Experimental Investigation of Mechanical‐Healing Performance of Graphene Nanoplate‐Reinforced Microcapsule‐Based Composites Under Static and Dynamic Loadings

ABSTRACT This study investigated the mechanical properties, healing behavior, and healing efficiency of reinforced microcapsule‐based glass fiber reinforced polymer (GFRP) composites under static and dynamic loading. Self‐healing microcapsules and an imidazole‐based catalyst were synthesized.
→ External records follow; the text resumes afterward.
(* ===== verification/Prelude.v ===== *)
(** * YT-FrameCapture: a verification development

    The repository is two variants of one Tkinter program,
    [src/frame_capture.py] (pytube) and [src/frame_capture2.py]
    (yt-dlp).  A window collects a YouTube URL, a resolution, a list of
    timestamps and an optional crop rectangle.  "Fetch Video Info"
    ([fetch_video_info]) fills the global format table; "Download dan
    Capture Frame" starts a thread running [process()], which downloads
    the video, parses the timestamp and crop entries, opens the file with
    OpenCV, and for every timestamp seeks, reads one frame, crops it when
    asked, and writes it as [frame_{n}_at_{ts:.2f}s.jpg]; then it
    releases the capture and deletes the video.

    ** Files, in dependency order

    - [Prelude] (this file): Python exceptions [exn], the result type
      [res] with its bind notation (scope [fc_scope]), [res_map] (a list
      comprehension whose element may raise) and its lemmas, list lemmas,
      the tactics [app_norm], [not_in] and [destruct_innermost] (case
      analysis that evaluates a step on a symbolic state), the hint
      database [fc].
    - [PyStr]: [str.isspace], [str.strip()], [str.split(",")],
      [str.replace(c, "")], [str.isdigit] and the digit filter of
      pytube's sort key on strings of code points 0..255, and the round
      trip of [split] with [join].
    - [PyInt]: [int(s)] in base 10 ([py_int]) and [str(n)] ([str_of_Z]);
      [int(str(n)) == n] for every integer.
    - [PyFloat]: Python floats as IEEE binary64 ([spec_float] of the
      Standard Library, precision 53, [emax] 1024): [float(s)]
      ([py_float]) with correct rounding, [ts * 1000] ([mul_int]) and the
      [:.2f] format ([format_2f]); [float(str(n)) == float(n)].
    - [PySort]: [sorted(l, key=...)] ([py_sorted]): keys first, then a
      stable insertion sort; the result is a sorted permutation and keeps
      the order of equal keys ([sort_pairs_stable]).
    - [Timestamps] (component TimestampSet): [parse_timestamps], lines
      107-117 of [frame_capture2.py].
    - [CropSpec]: [parse_crop], lines 120-131, with the crop record.
    - [CropApplier]: frames as lists of rows, numpy slicing
      ([py_slice]), the bounds check [crop_out_of_bounds] and
      [apply_crop], lines 146-151.
    - [FrameSource]: the OpenCV decode session as the class
      [VideoCapture] (open, isOpened, set position, read, release); the
      pipeline is proved for every instance.  [ListCapture] is an
      idealised decoder used to run examples.
    - [Formats]: the yt-dlp format and info dicts read by the code
      ([field] keeps "missing", [None] and a value apart).
    - [Pipeline] (ExtractionPipeline and FrameWriter): the monad [M] of
      a world (working directory as a [gmap], trace of calls), the
      [cv2.imwrite] model [imwrite] over the class [ImageWriter], the
      loop [capture_loop], [extract], [parse_entries], and the two
      threads [process2] (frame_capture2.py 74-165) and [process1]
      (frame_capture.py 62-141).  [ydl.download] is a parameter for
      what yt-dlp fetches; what reaches the disk is [ydl_store]: with
      the options of lines 89-95 ([outtmpl] fixed, [overwrites] left at
      its default) yt-dlp keeps a file already at the output path
      ("has already been downloaded") and writes only to a free path.
    - [Fetch] (acquisition of [frame_capture2.py], lines 19-65):
      [fetch_video_info2] over the state [gui2] (the globals
      [video_info], [formats_available], the selected resolution and the
      menu's labels), with [ydl.extract_info] a parameter; the format
      loop [select_formats] mutates the table in place and returns it
      also when it raises; [sorted_options] is [py_sorted] by the key
      [int(x.replace("p", ""))].
    - [FetchPytube] (acquisition of [frame_capture.py], lines 19-52):
      [fetch_video_info1] over [gui1]; pytube's objects are values whose
      [streams] and [title] may raise, and its query
      [filter(...).order_by('resolution').desc()] is [stream_query],
      modelled from pytube's [StreamQuery].
    - [Thread]: [process()] of [frame_capture2.py] as a small-step
      machine: [thread_step] cuts it at the statements that touch shared
      state, [pc] holds the thread's position and locals.
    - [App]: the window (lines 174-215) as a configuration of widgets,
      menu, globals, working directory and worker threads; [step] is a
      user event (edit, select, the two buttons) or one worker's step;
      [run_schedule] runs a list of events, which exhibits races.
    - [App1]: the window of [frame_capture.py] (lines 143-192) in the
      same way; its worker runs [process1] as one step ([run1]), which
      suffices because [process()] stops before any shared write.

    ** What is proved

    - The whole thread: on a run where everything succeeds,
      [process2] makes exactly the calls download, open, the loop's
      calls, one release, removal of the video, the final log line
      ([process2_extracts]); the loop is characterised by the decoder's
      reads ([capture_loop_run], via [decode_all] and [loop_events]).
    - Numbering and reporting: written files are named
      [frame_1..], [frame_2..] after the timestamps whose read succeeded
      ([capture_loop_numbering]), names within a run are distinct
      ([capture_loop_names_distinct]), and every timestamp gets one
      outcome line, in order ([capture_loop_reports]).
    - Errors: an empty crop makes [cv2.imwrite] raise out of the thread
      without releasing the capture or deleting the video
      ([process2_empty_crop_leaks]); a refused entry leaves the
      downloaded video on disk ([process2_bad_entries_keep_video]), and
      a video left on disk is what the next run captures, whatever URL
      and resolution it asks for ([process2_reuses_stale_video]); an
      unknown resolution only shows a box
      ([process2_unknown_resolution]); [frame_capture.py] always raises
      [NameError] on [selected_res] ([process1_name_error]).
    - Crop: out-of-bounds crops save the whole frame
      ([capture_loop_oob_saves_whole_frame]); in-bounds crops have the
      requested shape and pixels ([crop_frame_shape],
      [crop_frame_pixel]); [(0,0,-1,-1)] passes the check and
      drops the last row and column ([crop_negative_size_accepted]).
    - Parsing: round trips of both entries ([parse_timestamps_ints],
      [parse_crop_render]), the arity of crops
      ([parse_crop_four_fields]), one bad field refusing a batch
      ([parse_timestamps_bad_field]), and separator-only entries giving
      an empty batch ([parse_timestamps_only_separators]).
    - Fetch: the loop keeps, per resolution, a qualifying format of
      highest [tbr] ([select_formats_best], by the invariant
      [table_inv]); the menu lists each qualifying resolution once
      ([select_formats_options]); a successful fetch selects the largest
      height ([fetch_selects_highest], through [sort_key] inverting
      [resolution_of] and the sortedness of the insertion sort); a
      format with [tbr] [None] next to another of its resolution raises
      [TypeError], which leaves [formats_available] partial and the
      selection stale ([fetch_type_error_partial]).  In
      [frame_capture.py] the fetch selects the largest resolution
      ([fetch1_selects_highest]) and files, per resolution, the last
      progressive mp4 stream of pytube's list ([fetch1_keeps_last_stream],
      from the stability of [sorted] and [desc()]).
    - Threads: a [process()] thread run alone ends exactly as the
      big-step [process2] ([thread_refines_process2], by the one-step
      lemma [denote_step] and the measure [pc_measure]); whatever the
      schedule, the workers terminate ([workers_terminate]); the selected
      resolution stays one of the menu's labels ([menu_consistent]) and
      the directory holds only the video at its name and frame images
      at frame names, never the video's ([directory_typed]), by
      induction on the steps.  Three races are
      proved and reached from the start by schedules: [KeyError] between
      the check and the lookup of the resolution ([lookup_race]),
      [FileNotFoundError] between [os.path.exists] and [os.remove]
      ([remove_race]), and a capture whose download finds another run's
      video on disk and captures that video ([shared_download]).  Under any schedule [frame_capture.py]
      leaves the directory unchanged and makes only log and box calls
      ([pytube_variant_inert]).

    ** Bounds and fuel

    Everything is total and structural except [str_of_Z], whose digit
    loop runs on fuel [1 + log2 |n|]: [10^(1+log2 n) > n], so the fuel
    always suffices ([log2_fuel]), which [py_int_str_of_Z] uses.
    Python ints are unbounded and modelled as [Z]; floats keep their
    53-bit precision, overflow to [inf] and underflow to [0.0].  A
    thread alone runs on fuel; [pc_measure] bounds its steps (ten plus
    the number of timestamps the entry gives, from the start), every
    step lowers it ([tstep_measure]), so that fuel suffices
    ([run_thread_final]); the sum of the measures of all workers
    decreases with every worker step, which gives termination under any
    schedule.

    ** Not modelled (yet)

    The Tk layout (pure I/O: the widgets' contents are the record
    [inputs] and the menu's labels, the log and message boxes are events
    of the trace); the interleavings inside [fetch_video_info]
    and inside one statement of [process()] (the fetch and each step of
    [thread_step] are atomic: the races proved need no finer grain); the
    download's partial file while yt-dlp writes it, and its network
    side (one outcome per URL and format, which for a kept file stands
    for the info extraction yt-dlp still runs); pytube's
    [skip_existing], which only [process1]'s unreachable download would
    meet; the JPEG encoding
    (an image file holds the frame it was given); the decoder's seek
    accuracy (a property of each [VideoCapture] instance, not of the
    code). *)

From Stdlib Require Import ZArith List Lia.
Import ListNotations.

(** Python exceptions that the modelled code can raise. *)
Inductive exn : Type :=
  | ValueError
  | TypeError
  | KeyError
  | NameError
  | CvError
  | DownloadError
  | FileNotFoundError.

(** The outcome of a Python computation: a value, or an exception
    propagating out of it. *)
Inductive res (A : Type) : Type :=
  | Ok (a : A)
  | Raise (e : exn).
Arguments Ok {A} a.
Arguments Raise {A} e.

Declare Scope fc_scope.
Delimit Scope fc_scope with fc.
Open Scope fc_scope.

Notation "x <- c ;; k" :=
  (match c with Ok x => k | Raise e => Raise e end)
  (at level 60, c at next level, right associativity) : fc_scope.

(** [[f x for x in l]] when [f] may raise: the first exception aborts the
    comprehension. *)
Fixpoint res_map {A B} (f : A -> res B) (l : list A) : res (list B) :=
  match l with
  | [] => Ok []
  | x :: l' => y <- f x ;; ys <- res_map f l' ;; Ok (y :: ys)
  end.

Lemma res_map_ok_iff {A B} (f : A -> res B) l ys :
  res_map f l = Ok ys <-> Forall2 (fun x y => f x = Ok y) l ys.
Proof.
  revert ys; induction l as [|x l IH]; intros ys; simpl.
  - split; [intros H; inversion H; constructor | intros H; inversion H; reflexivity].
  - destruct (f x) as [y|e] eqn:Hf.
    + destruct (res_map f l) as [ys'|e] eqn:Hl.
      * split; intros H.
        -- inversion H; subst. constructor; [assumption|]. apply IH; reflexivity.
        -- inversion H as [|? y' ? ys'' Hy Hrest]; subst.
           apply IH in Hrest. congruence.
      * split; intros H; [discriminate|].
        inversion H as [|? ? ? ? Hy Hrest]; subst. apply IH in Hrest. congruence.
    + split; intros H; [discriminate|].
      inversion H as [|? ? ? ? Hy Hrest]; subst. congruence.
Qed.

Lemma res_map_length {A B} (f : A -> res B) l ys :
  res_map f l = Ok ys -> length ys = length l.
Proof.
  intros H. apply res_map_ok_iff in H. symmetry. eapply Forall2_length; eauto.
Qed.

Lemma res_map_raise {A B} (f : A -> res B) l e :
  res_map f l = Raise e -> exists x, In x l /\ f x = Raise e.
Proof.
  induction l as [|x l IH]; simpl; [discriminate|].
  destruct (f x) eqn:Hf; [|intros H; inversion H; subst; eauto].
  destruct (res_map f l) eqn:Hl; [discriminate|].
  intros H; inversion H; subst. destruct IH as [y [Hy Hfy]]; eauto.
Qed.

Lemma res_map_map {A B C} (f : B -> res C) (g : A -> B) l :
  res_map f (map g l) = res_map (fun x => f (g x)) l.
Proof. induction l as [|x l IH]; simpl; [reflexivity|]. now rewrite IH. Qed.

Lemma res_map_ok_map {A B} (f : A -> res B) (g : A -> B) l :
  (forall x, In x l -> f x = Ok (g x)) -> res_map f l = Ok (map g l).
Proof.
  induction l as [|x l IH]; intros H; simpl; [reflexivity|].
  rewrite H by (left; reflexivity). rewrite IH; [reflexivity|]. intros y Hy. apply H. right; exact Hy.
Qed.

Lemma in_firstn {A} n (l : list A) x : In x (firstn n l) -> In x l.
Proof. intros H. rewrite <- (firstn_skipn n l). apply in_or_app. now left. Qed.

Lemma in_skipn {A} n (l : list A) x : In x (skipn n l) -> In x l.
Proof. intros H. rewrite <- (firstn_skipn n l). apply in_or_app. now right. Qed.

(** Normalise appends: right-associated, cons cells pushed out. *)
Ltac app_norm := repeat progress (rewrite <- ?app_assoc; simpl).

(** Close [~ In x l] for a concrete [l] none of whose elements has the
    head constructor of [x]. *)
Ltac not_in := let H := fresh "Hin" in
  intros H; simpl in H; repeat (destruct H as [H|H]; [discriminate|]); try contradiction.

(** Case analysis on the innermost [match] of the goal, repeatedly: the
    way to evaluate a step of a program on a symbolic state. *)
Ltac destruct_innermost :=
  repeat match goal with
         | |- context [match ?x with _ => _ end] =>
             lazymatch x with context [match _ with _ => _ end] => fail | _ => destruct x end
         end.

Create HintDb fc.
#[export] Hint Resolve res_map_length in_firstn in_skipn : fc.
Subsequently, composite samples were fabricated via the hand lay‐up method, incorporating glass fibers and varying graphene nanoplatelet (GNP) contents of 0.15, 0.3, 0.45 wt%. Samples were damaged using a quasi‐static penetration test with forces of 1300 N and 700 N, followed by heat treatment at 140°C for 1 h to initiate healing. Mechanical properties and healing efficiency were assessed through three‐point flexural and Charpy impact tests. Furthermore, Weibull analysis was applied to assess the reliability and statistical consistency of healing performance. The results indicated that the addition of 0.15 and 0.3 wt% GNP enhanced flexural strength by 12.36% and 31.14%, respectively. However, 0.45 wt% GNP led to agglomeration, reducing flexural strength. Impact energy absorption increased considerably, with the 0.45 wt% GNP samples absorbing 16.21 J, representing a 30.72% improvement. Additionally, GNP improved healing efficiency, highlighting its effectiveness in enhancing self‐healing composites; thus, the average healing efficiency of the sample containing 0.15 wt% GNP increased by 13.82% compared to the sample without GNP.